First used in 1949, “fake out” means to deliberately mislead. Many of us today express behavior that is specious, deceptive, and fraudulent in our attempts to dupe, bamboozle, bluff, beguile, fool, trick or con one another. How is this obviously unhealthy and prevalent behavior affecting our community?
It could be said that “Job One” for our species is creating a sustainable human community. To do that we have to develop the ability to distinguish illusion from reality. The proliferation of fake news in today’s media only makes that task more difficult. Recent studies have shown that the majority of Americans either cannot distinguish real current events from fake news or don’t care about making that distinction.
Three professors at the M.I.T. Sloan School of Management analyzed 126,000 Twitter “cascades” (unbroken chains of retweets with a common, singular origin) about stories spread by three million people more than four and a half million times. “Disturbingly, we found that false stories spread significantly more than did true ones.” (1) In other words many of us don’t think knowing the truth is important. Why is that?
Obviously, many Americans believe being disingenuous supports the goals of their “fake identity,” their ego-centered false self in achieving its aims related to pursuing security, sensation and power. Having a Chief Executive in the Oval Office demonstrating the efficacy of “alternative facts” may make it easier for many of us to rationalize our own self-destructive behavior. For example, Trump engaged in an all too typical fabrication on March 14, 2018 at a Republican fund-raiser in St. Louis. “Oh, get a load of this trade stuff I made up to outfox that fox, Justin Trudeau. I felt bad doing it to such a nice, good-looking guy. But it’s hilarious!” (2) Ha! Ha! Ha! Our president should be an entertainer. Whoops!
Donald Trump had successfully used deception in his business and media career so it was natural for him to be able to excuse the same behavior as a politician. “In his memoir, ‘The Art of the Deal,’ he called it ‘truthful hyperbole’ or ‘innocent exaggeration.’” (3)
White House communications director Hope Hicks after her recent resignation revealed to lawmakers on Capitol Hill how our Commander-in-Chief can encourage bad habits. She said that “she sometimes told white lies on behalf of Mr. Trump.” (4) It’s no wonder some Americans are having trouble distinguishing fact from fiction.
After all, our current president is not the only politician who tells “white lies.” “Since Mr. Trump became a presidential candidate, PolitiFact has evaluated more than 500 assertions and found 69 percent of them mostly false, false or ‘pants on fire’ false. By comparison, it judged 26 percent of the statements by Mr. Obama that it evaluated as false and the same percentage for those by Hillary Clinton.” (3)

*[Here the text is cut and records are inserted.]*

Fixpoint pack (widths : list nat) (words : list Z) : list Z :=
  match widths, words with
  | w :: widths, x :: words => le_bytes w x ++ pack widths words
  | _, _ => []
  end.

Fixpoint unpack (widths : list nat) (l : list Z) : list Z :=
  match widths with [] => [] | w :: widths => le_value (take w l) :: unpack widths (drop w l) end.

(** A type that is trivially copyable: its layout, its words, and back. *)
Class Pod (A : Type) := {
  pod_widths : list nat;
  to_words : A -> list Z;
  of_words : list Z -> A;
}.

Definition pod_size (A : Type) `{Pod A} : nat := sum_list pod_widths.
Definition pod_bytes {A} `{Pod A} (a : A) : list Z := pack pod_widths (to_words a).
Definition pod_read {A} `{Pod A} (l : list Z) : A := of_words (unpack pod_widths l).

Definition word_at (i : nat) (l : list Z) : Z := nth i l 0.

#[export] Instance field_def_pod : Pod FieldDefRecord := {|
  pod_widths := [4; 4; 4; 4; 4; 2; 2]%nat;
  to_words f := [fd_tag f; fd_name_offset f; fd_value_type f; fd_flags f; fd_enum_offset f; fd_enum_count f; 0];
  of_words l := MkFieldDef (word_at 0 l) (word_at 1 l) (word_at 2 l) (word_at 3 l) (word_at 4 l) (word_at 5 l);
|}.

#[export] Instance field_rule_pod : Pod FieldRuleRecord := {|
  pod_widths := [4; 4]%nat;
  to_words r := [fr_tag r; fr_flags r];
  of_words l := MkRule (word_at 0 l) (word_at 1 l);
|}.

#[export] Instance message_def_pod : Pod MessageDefRecord := {|
  pod_widths := [4; 4; 4; 4; 4; 4]%nat;
  to_words m := [msg_type_offset m; md_name_offset m; md_first_field_rule m; md_field_rule_count m; md_flags m; 0];
  of_words l := MkMessageDef (word_at 0 l) (word_at 1 l) (word_at 2 l) (word_at 3 l) (word_at 4 l);
|}.

#[export] Instance group_def_pod : Pod GroupDefRecord := {|
  pod_widths := [4; 4; 4; 4; 4; 4; 8]%nat;
  to_words g := [count_tag g; delimiter_tag g; gd_name_offset g; gd_first_field_rule g; gd_field_rule_count g; gd_flags g; required_field_bitmap g];
  of_words l := MkGroupDef (word_at 0 l) (word_at 1 l) (word_at 2 l) (word_at 3 l) (word_at 4 l) (word_at 5 l) (word_at 6 l);
|}.

#[export] Instance enum_value_pod : Pod EnumValueRecord := {|
  pod_widths := [4; 4; 4]%nat;
  to_words e := [ev_field_tag e; ev_value_offset e; ev_name_offset e];
  of_words l := MkEnumValue (word_at 0 l) (word_at 1 l) (word_at 2 l);
|}.

Record AdminRuleEntry := MkAdminRule { ar_msg_type_offset : Z; ar_flags : Z }.
Record ValidationRuleEntry := MkValidationRule { vr_tag : Z; vr_value_type : Z; vr_flags : Z }.
Record LookupTableEntry := MkLookup { lt_field_index : Z }.
Record TemplateDescriptorEntry := MkDescriptor { td_msg_type_offset : Z; td_field_count : Z; td_first_field_rule_index : Z; td_flags : Z }.

#[export] Instance admin_rule_pod : Pod AdminRuleEntry := {|
  pod_widths := [4; 4]%nat;
  to_words r := [ar_msg_type_offset r; ar_flags r];
  of_words l := MkAdminRule (word_at 0 l) (word_at 1 l);
|}.
#[export] Instance validation_rule_pod : Pod ValidationRuleEntry := {|
  pod_widths := [4; 4; 4]%nat;
  to_words r := [vr_tag r; vr_value_type r; vr_flags r];
  of_words l := MkValidationRule (word_at 0 l) (word_at 1 l) (word_at 2 l);
|}.
#[export] Instance lookup_pod : Pod LookupTableEntry := {|
  pod_widths := [4]%nat;
  to_words r := [lt_field_index r];
  of_words l := MkLookup (word_at 0 l);
|}.
#[export] Instance descriptor_pod : Pod TemplateDescriptorEntry := {|
  pod_widths := [4; 4; 4; 4]%nat;
  to_words r := [td_msg_type_offset r; td_field_count r; td_first_field_rule_index r; td_flags r];
  of_words l := MkDescriptor (word_at 0 l) (word_at 1 l) (word_at 2 l) (word_at 3 l);
|}.

Definition kArtifactMagic : list Z := [78; 70; 80; 70].
Definition kArtifactFormatVersion : Z := 1.
Definition kArtifactEndianLittle : Z := 16909060.

(** [magic] is kept as its four bytes read as one word. *)
Record ArtifactHeader := MkHeader_ {
  ah_magic : Z;
  ah_format_version : Z;
  ah_header_size : Z;
  ah_section_entry_size : Z;
  ah_endian_tag : Z;
  ah_file_size : Z;
  ah_section_table_offset : Z;
  ah_section_count : Z;
  ah_flags : Z;
  ah_schema_hash : Z;
  ah_profile_id : Z;
}.

Record ArtifactSection := MkSection {
  as_kind : Z;
  as_flags : Z;
  as_offset : Z;
  as_size : Z;
  as_entry_count : Z;
  as_entry_size : Z;
}.

#[export] Instance header_pod : Pod ArtifactHeader := {|
  pod_widths := [4; 4; 4; 4; 4; 8; 8; 4; 4; 8; 8; 8; 8]%nat;
  to_words h := [ah_magic h; ah_format_version h; ah_header_size h; ah_section_entry_size h; ah_endian_tag h; ah_file_size h; ah_section_table_offset h;
                 ah_section_count h; ah_flags h; ah_schema_hash h; ah_profile_id h; 0; 0];
  of_words l := MkHeader_ (word_at 0 l) (word_at 1 l) (word_at 2 l) (word_at 3 l) (word_at 4 l) (word_at 5 l) (word_at 6 l) (word_at 7 l) (word_at 8 l) (word_at 9 l) (word_at 10 l);
|}.

#[export] Instance section_pod : Pod ArtifactSection := {|
  pod_widths := [4; 4; 8; 8; 8; 8]%nat;
  to_words s := [as_kind s; as_flags s; as_offset s; as_size s; as_entry_count s; as_entry_size s];
  of_words l := MkSection (word_at 0 l) (word_at 1 l) (word_at 2 l) (word_at 3 l) (word_at 4 l) (word_at 5 l);
|}.

Definition SerializeEntries {A} `{Pod A} (entries : list A) : list Z := concat (map pod_bytes entries).

(** ** Dictionaries *)

Record EnumEntry := MkEnumEntry { ee_value : list Z; ee_name : list Z }.
Record FieldDef := MkField { df_tag : Z; df_name : list Z; df_value_type : Z; df_flags : Z; df_enum_values : list EnumEntry }.
Record FieldRule := MkFieldRule { rule_tag : Z; rule_flags : Z }.
Record MessageDef := MkMessage { dm_msg_type : list Z; dm_name : list Z; dm_field_rules : list FieldRule; dm_flags : Z }.
Record GroupDef := MkGroup { dg_count_tag : Z; dg_delimiter_tag : Z; dg_name : list Z; dg_field_rules : list FieldRule; dg_flags : Z }.

Record NormalizedDictionary := MkNormalized {
  nd_schema_hash : Z;
  nd_profile_id : Z;
  nd_fields : list FieldDef;
  nd_messages : list MessageDef;
  nd_groups : list GroupDef;
  nd_header_fields : list FieldRule;
  nd_trailer_fields : list FieldRule;
}.

Definition kRequired : Z := 1.
Definition kMessageAdmin : Z := 1.
Definition kRequiredBitmapOverflow : Z := 2.

(** ** The string table *)

Record StringTableBuilder := MkStrings { st_bytes : list Z; st_offsets : gmap (list Z) Z }.

Definition NewStringTable : StringTableBuilder := MkStrings [0] {[ [] := 0 ]}.

Definition Intern (value : list Z) (t : StringTableBuilder) : StringTableBuilder * Z :=
  match value with
  | [] => (t, 0)
  | _ =>
      match st_offsets t !! value with
      | Some offset => (t, offset)
      | None =>
          let offset := u32 (Z.of_nat (length (st_bytes t))) in
          (MkStrings (st_bytes t ++ value ++ [0]) (<[value := offset]> (st_offsets t)), offset)
      end
  end.

(** ** The builder *)

(** The first of two equal keys makes [emplace] fail. *)
Fixpoint has_duplicates {K} `{EqDecision K} (l : list K) : bool :=
  match l with [] => false | x :: l => bool_decide (x ∈ l) || has_duplicates l end.

Definition ValidateDictionary (d : NormalizedDictionary) : Status :=
  if has_duplicates (map df_tag (nd_fields d)) then status.InvalidArgument "dictionary contains duplicate field tags"
  else if has_duplicates (map dm_msg_type (nd_messages d)) then status.InvalidArgument "dictionary contains duplicate message types"
  else if has_duplicates (map dg_count_tag (nd_groups d)) then status.InvalidArgument "dictionary contains duplicate group count tags"
  else status.Ok.

Fixpoint required_bitmap (rules : list FieldRule) (index : Z) (bitmap : Z) (overflow : bool) : Z * bool :=
  match rules with
  | [] => (bitmap, overflow)
  | r :: rules =>
      if Z.land (rule_flags r) kRequired =? 0 then required_bitmap rules (index + 1) bitmap overflow
      else if 64 <=? index then required_bitmap rules (index + 1) bitmap true
      else required_bitmap rules (index + 1) (Z.lor bitmap (Z.shiftl 1 index)) overflow
  end.
Definition ComputeRequiredFieldBitmap (rules : list FieldRule) : Z * bool := required_bitmap rules 0 0 false.

Definition rule_record (r : FieldRule) : FieldRuleRecord := MkRule (rule_tag r) (rule_flags r).

(** The loops of [BuildProfileArtifact]: the string table is threaded through them in
    the order of the source. *)
Definition add_enum (tag : Z) (st : StringTableBuilder * list EnumValueRecord) (e : EnumEntry) : StringTableBuilder * list EnumValueRecord :=
  let '(strings, records) := st in
  let '(strings, value) := Intern (ee_value e) strings in
  let '(strings, name) := Intern (ee_name e) strings in
  (strings, records ++ [MkEnumValue tag value name]).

“False claims were 70 percent more likely than the truth to be shared on Twitter. True stories were rarely retweeted by more than 1,000 people, but the top 1 percent of false stories were routinely shared by 1,000 to 100,000 people. And it took true stories about six times as long as false ones to reach 1,500 people.” (5) We probably cannot expect to solve the many serious problems that we are facing in America today as long as we allow ourselves to be “faked out.”
Insight # 26: We see, hear or experience what we want to be there and then react as if it were real.
- See Truth in The ABC’s of Simple Reality, in print and on this blog, by Roy Charles Henry, 2018.
- Aral, Sinan. “How Lies Spread Online.” The New York Times. March 11, 2018, page 6.
- Dowd, Maureen. “Trump, Flush With Power.” The New York Times. March 18, 2018, page 11.
- Baker, Peter. “When Fiction Is a Fact of Life.” The New York Times. March 18, 2018, page 22.
- Davis, Julie Hirschfeld. “Trump Repeats False Claim About Trade With Canada.” The New York Times. March 16, 2018, page A4.
- Lohr, Steve. “Why We’re Easily Seduced by False News.” The New York Times. March 9, 2018, page B4.